All of the entries are to be written out again verbatim.

((

(** * git-logger: history reader and history replayer

    A shallow embedding of [src/index.ts] (class [GitLogger] and the
    command-line entry point) together with the properties of its
    specification.  The earlier version of the file, which has the reader
    and the printer only, has the same [getCommits] and
    [printCommitHistory], line for line.

    The program talks to two collaborators: the [simple-git] library, which
    runs the external version-control tool, and the console.  Both are
    effects.  A computation is a function from the state of the outside
    world to an outcome: what it returned or threw, the events it produced
    in chronological order, and the world it left behind.  The behaviour of
    the external tool is a parameter of the development ([GitTool]); every
    theorem holds for whatever the tool answers.  The library refuses to
    make a handle on a directory that does not exist: [simpleGit(dir)]
    throws there, and so does the constructor of [GitLogger]. *)

From stdpp Require Import base option list strings gmap.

))

◆ WRITTEN ANSWER
(** * git-logger: history reader and history replayer

    A shallow embedding of [src/index.ts] (class [GitLogger] and the
    command-line entry point) together with the properties of its
    specification.  The earlier version of the file, which has the reader
    and the printer only, has the same [getCommits] and
    [printCommitHistory], line for line.

    The program talks to two collaborators: the [simple-git] library, which
    runs the external version-control tool, and the console.  Both are
    effects.  A computation is a function from the state of the outside
    world to an outcome: what it returned or threw, the events it produced
    in chronological order, and the world it left behind.  The behaviour of
    the external tool is a parameter of the development ([GitTool]); every
    theorem holds for whatever the tool answers.  The library refuses to
    make a handle on a directory that does not exist: [simpleGit(dir)]
    throws there, and so does the constructor of [GitLogger]. *)

From stdpp Require Import base option list strings gmap.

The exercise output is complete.